Потом они шли молча, остерегаясь нарваться на случайный патруль. Но лес был пуст. Казалось, отсюда было изгнано все: и звери и птица, — только муравьи деятельно, хлопотливо воздвигали свои высокие кучи-пирамиды. Ермолай все так же скрипел деревянной ногой, крутясь по оврагам, по заброшенным тропам, то и дело останавливаясь, прислушиваясь, сворачивая куда-то в сторону… Под конец Николаю Кораблеву даже показалось, что Ермолай сбился с пути, и он шепотом сообщил об этом Сиволобову. Тот покачал головой и уверенно ответил:

Не сомневайся! К жене ведь своей идет: глаза завяжи, пусти — все одно отыщет.

Ну и очень даже хорошо! — облегченно и радостно проговорил Николай Кораблев, уже представляя себе село Ливни.

Он представлял себе это село по-особому, как это иногда бывает во сне. Небольшие улочки, усыпанные домиками, за селом разливы воды, а на водах столько красок: голубых, розовых, синих! Краски эти то и дело меняются, перемешиваются… И всюду Татьяна! Куда бы он ни посмотрел, всюду Татьяна!..

Ну, вота-а-а! — вдруг остановившись, закричал Ермолай. — Дома-а-а-а! Это поле наша-а-а! — Он показал рукой на лесную поляну, заросшую полынью, и тут же притих, недоуменно произнеся: — А чего это они ее забросили? Тут земля — хлеб сплошной. Гляди-ка, Петр Макарыч, — обратился он к Сиволобову. — Не пахана года два? А-а?

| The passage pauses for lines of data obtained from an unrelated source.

(* ===== verification/Repository.v ===== *)
(** The transaction interface ([persistence.Transaction]) the use cases are
    written against, as a type class over the state of a durable store, and the
    laws an entitlement repository promises to them. *)

From S2P Require Import Prelude GoText GoTime Core Purchase Protection Persistence.
From stdpp Require Import base list strings gmap.
Local Open Scope Z_scope.

(** ** Transactional computations *)

(** A repository call reads and writes the state of one open transaction. *)
Definition Tx (S A : Type) : Type := S -> result A * S.

Definition tx_ret {S A} (a : A) : Tx S A := fun s => (Ok a, s).
Definition tx_err {S A} (e : gerror) : Tx S A := fun s => (Err e, s).
Definition tx_bind {S A B} (m : Tx S A) (f : A -> Tx S B) : Tx S B :=
  fun s => match m s with
           | (Ok a, s') => f a s'
           | (Err e, s') => (Err e, s')
           end.
Definition tx_lift {S A} (r : result A) : Tx S A := fun s => (r, s).
(** Return the error of a check, or go on. *)
Definition tx_check {S A} (e : error) (k : Tx S A) : Tx S A :=
  match e with Some x => tx_err x | None => k end.
(** Change the error of a call. *)
Definition tx_catch {S A} (h : gerror -> gerror) (m : Tx S A) : Tx S A :=
  fun s => match m s with (Ok a, s') => (Ok a, s') | (Err e, s') => (Err (h e), s') end.

(** Go on with the value of a call, or handle its error. *)
Definition tx_handle {S A B} (m : Tx S A) (ok : A -> Tx S B) (failed : gerror -> Tx S B) : Tx S B :=
  fun s => match m s with
           | (Ok a, s') => ok a s'
           | (Err e, s') => failed e s'
           end.

Declare Scope tx_scope.
Delimit Scope tx_scope with tx.
Notation "'do' x <- m ; k" := (tx_bind m (fun x => k))
  (at level 200, x pattern, m at level 100, k at level 200) : tx_scope.
Open Scope tx_scope.

(** A loop of calls that stops at the first error. *)
Fixpoint tx_each {S A} (f : A -> Tx S unit) (l : list A) : Tx S unit :=
  match l with
  | [] => tx_ret tt
  | x :: l' => do _ <- f x; tx_each f l'
  end.

(** The state after a call in a transaction of its own: an error rolls it back. *)
Definition committed {S A} (m : Tx S A) (s : S) : S := match m s with (Ok _, s') => s' | (Err _, _) => s end.

Lemma committed_rel {S A} (R : S -> S -> Prop) `{!Reflexive R} (m : Tx S A) s :
  (forall a s', m s = (Ok a, s') -> R s s') -> R s (committed m s).
Proof. intros H. unfold committed. destruct (m s) as [[a|e] s'] eqn:E; [by eapply H|done]. Qed.

Section tx_lemmas.
Context {S A B : Type}.

Lemma tx_bind_ok (m : Tx S A) (f : A -> Tx S B) s b s' :
  tx_bind m f s = (Ok b, s') <-> exists a s1, m s = (Ok a, s1) /\ f a s1 = (Ok b, s').
Proof. unfold tx_bind. destruct (m s) as [[a|e] s1]; naive_solver. Qed.

Lemma tx_ret_ok (a b : A) (s s' : S) : tx_ret a s = (Ok b, s') <-> a = b /\ s = s'.
Proof. unfold tx_ret. naive_solver. Qed.

Lemma tx_lift_ok (r : result A) (a : A) (s s' : S) : tx_lift r s = (Ok a, s') <-> r = Ok a /\ s = s'.
Proof. unfold tx_lift. naive_solver. Qed.

Lemma tx_check_ok (e : error) (k : Tx S A) s a s' :
  tx_check e k s = (Ok a, s') <-> e = None /\ k s = (Ok a, s').
Proof. destruct e; simpl; unfold tx_err; naive_solver. Qed.

Lemma tx_catch_ok h (m : Tx S A) s a s' : tx_catch h m s = (Ok a, s') <-> m s = (Ok a, s').
Proof. unfold tx_catch. destruct (m s) as [[x|e] s1]; naive_solver. Qed.
End tx_lemmas.

(** A handled call goes on either with its value or with its error. *)
Lemma handle_cases {S A B} (m : Tx S A) ok (failed : gerror -> Tx S B) s r s' :
  (match m s with (Ok a, s1) => ok a s1 | (Err e, s1) => failed e s1 end) = (r, s') ->
  exists s1, (exists a, m s = (Ok a, s1) /\ ok a s1 = (r, s')) \/ (exists e, m s = (Err e, s1) /\ failed e s1 = (r, s')).
Proof. destruct (m s) as [[a|e] s1]; naive_solver. Qed.

Create HintDb gotx.
#[export] Hint Rewrite @tx_bind_ok @tx_ret_ok @tx_lift_ok @tx_check_ok @tx_catch_ok : gotx.

(** ** The repositories *)

(** The methods of each repository the verification use cases call. *)
(* internal/persistence/contracts.go: CatalogRepository *)
Class CatalogRepository (S : Type) := {
  Application_ : ProjectID -> ApplicationID -> Tx S Application;
  CustomerByExternalID : ProjectID -> string -> Tx S Customer;
  CustomerInClosure : ProjectID -> CustomerID -> CustomerID -> Tx S bool;
  CatalogProducts : ProjectID -> ApplicationID -> list ProviderProductID -> Tx S (list CatalogProduct)
}.

(* internal/persistence/contracts.go: PurchaseRepository *)
Class PurchaseRepository (S : Type) := {
  SaveEvidence : EvidenceWrite -> Tx S Z;
  SaveArtifact : ArtifactWrite -> Tx S unit;
  SaveObservation : ObservationWrite -> Tx S unit
}.

(* internal/persistence/contracts.go: EntitlementRepository *)
Class EntitlementRepository (S : Type) := {
  LockCustomerClosure : ProjectID -> CustomerID -> Tx S unit;
  PutEntitlement : EntitlementProjection -> Tx S EntitlementWriteResult;
  CustomerEntitlementSources : ProjectID -> CustomerID -> Tx S (list EntitlementSource);
  CustomerEntitlements : ProjectID -> CustomerID -> Tx S (list CustomerEntitlement)
}.

(* internal/persistence/contracts.go: OutboxRepository *)
Class OutboxRepository (S : Type) := {
  SaveOutboxEvent : OutboxEvent -> Tx S string
}.

(* internal/persistence/identity.go: IdentityRepository *)
Class IdentityRepository (S : Type) := {
  ResolveCustomer : ProjectID -> string -> Tx S CustomerResolution
}.

(* internal/persistence/contracts.go: Transaction *)
Class Transaction (S : Type) := {
  tr_catalog :: CatalogRepository S;
  tr_purchase :: PurchaseRepository S;
  tr_entitlement :: EntitlementRepository S;
  tr_outbox :: OutboxRepository S;
  tr_identity :: IdentityRepository S
}.

(** The calls that only read leave the state of the transaction alone. *)
Class ReadLaws (S : Type) `{C : CatalogRepository S} := {
  application_reads : forall project application s r s',
    Application_ project application s = (r, s') -> s' = s;
  customer_reads : forall project external s r s',
    CustomerByExternalID project external s = (r, s') -> s' = s;
  catalog_reads : forall project application products s r s',
    CatalogProducts project application products s = (r, s') -> s' = s
}.

(** Two projections a store cannot tell apart: equal once the omitted fields are
    filled in and times are at the precision the store keeps. *)
Definition stored_period (period : EffectivePeriod) : EffectivePeriod :=
  mkPeriod (Truncate (StartsAt period) Microsecond)
    (option_map (fun e => Truncate e Microsecond) (EndsAt period)).

Definition stored_form (p : EntitlementProjection) : EntitlementProjection :=
  let p := Normalized p in
  mkProjection (ep_ProjectID p) (ep_CustomerID p) (ep_EntitlementID p) (ep_SourceKind p)
    (ep_SourceObservationID p) (ep_SourceImportID p) (ep_SourceProductID p) (ep_SourceCustomerID p)
    (ep_Access p) (ep_AccessReason p) (stored_period (ep_EffectivePeriod p)).

Definition same_stored (p q : EntitlementProjection) : Prop := stored_form p = stored_form q.

(** Two events a store delivers once: the same data of the same aggregate. *)
Definition same_event (a b : OutboxEvent) : Prop :=
  oe_ApplicationID a = oe_ApplicationID b /\ oe_EventType a = oe_EventType b /\
  oe_AggregateType a = oe_AggregateType b /\ oe_AggregateID a = oe_AggregateID b /\
  oe_PayloadFingerprint a = oe_PayloadFingerprint b.

(** What the entitlement and outbox repositories promise: a view of the current
    projections of each customer and of the queued events, and how the calls
    change them.  [view] is keyed by customer and entitlement. *)
Class EntitlementLaws (S : Type) `{R : EntitlementRepository S, O : OutboxRepository S} := {
  view : S -> gmap (CustomerID * EntitlementID) CustomerEntitlement;
  events : S -> list OutboxEvent;
  put_ok : forall p s w s',
    PutEntitlement p s = (Ok w, s') ->
    same_stored (ce_Projection (wr_Entitlement w)) p /\
    view s' = <[ (ep_CustomerID p, ep_EntitlementID p) := wr_Entitlement w ]> (view s) /\
    events s' = events s;
  put_changed : forall p s w s',
    PutEntitlement p s = (Ok w, s') ->
    (wr_Changed w = false <->
     exists c, view s !! (ep_CustomerID p, ep_EntitlementID p) = Some c /\
               same_stored (ce_Projection c) p) /\
    (wr_Changed w = false -> s' = s);
  event_ok : forall e s i s',
    SaveOutboxEvent e s = (Ok i, s') ->
    view s' = view s /\
    (exists e', In e' (events s') /\ same_event e' e) /\
    (events s' = events s ++ [e] \/ events s' = events s);
  sources_ok : forall project customer s l s',
    CustomerEntitlementSources project customer s = (Ok l, s') -> s' = s;
  current_ok_ : forall project customer s l s',
    CustomerEntitlements project customer s = (Ok l, s') ->
    s' = s /\
    forall c, In c l <-> ep_ProjectID (ce_Projection c) = project /\
      view s !! (customer, ep_EntitlementID (ce_Projection c)) = Some c
}.

#[export] Instance same_stored_equiv : Equivalence same_stored.
Proof. unfold same_stored. split; [by intros x|by intros x y|intros x y z; congruence]. Qed.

Они склонились, раздвинув высокую, жирную полынь, поковыряли землю, поднялись и почти в один голос сказали:

Действительно, два года не пахалась.

Ну да! — оправдывающе произнес Ермолай. — Мужиков-то на селе нет, колхоз-то немцы, видно, разогнали. Ну, ничего. Наладим! — вдохновенно добавил он. — Наладим! Колхоз наладим, землю запашем, ребятишек произведем! — и, облегченно засмеявшись, шагнул вперед.

И опять они шли молча. Ермолай шагал быстро, вдавливая окованным кончиком деревянной ноги влажную землю на глухой тропе. Если бы ему приставить крылья, он, наверное, вспорхнул бы и полетел. Да и сейчас он машет руками, как крыльями, помогая себе.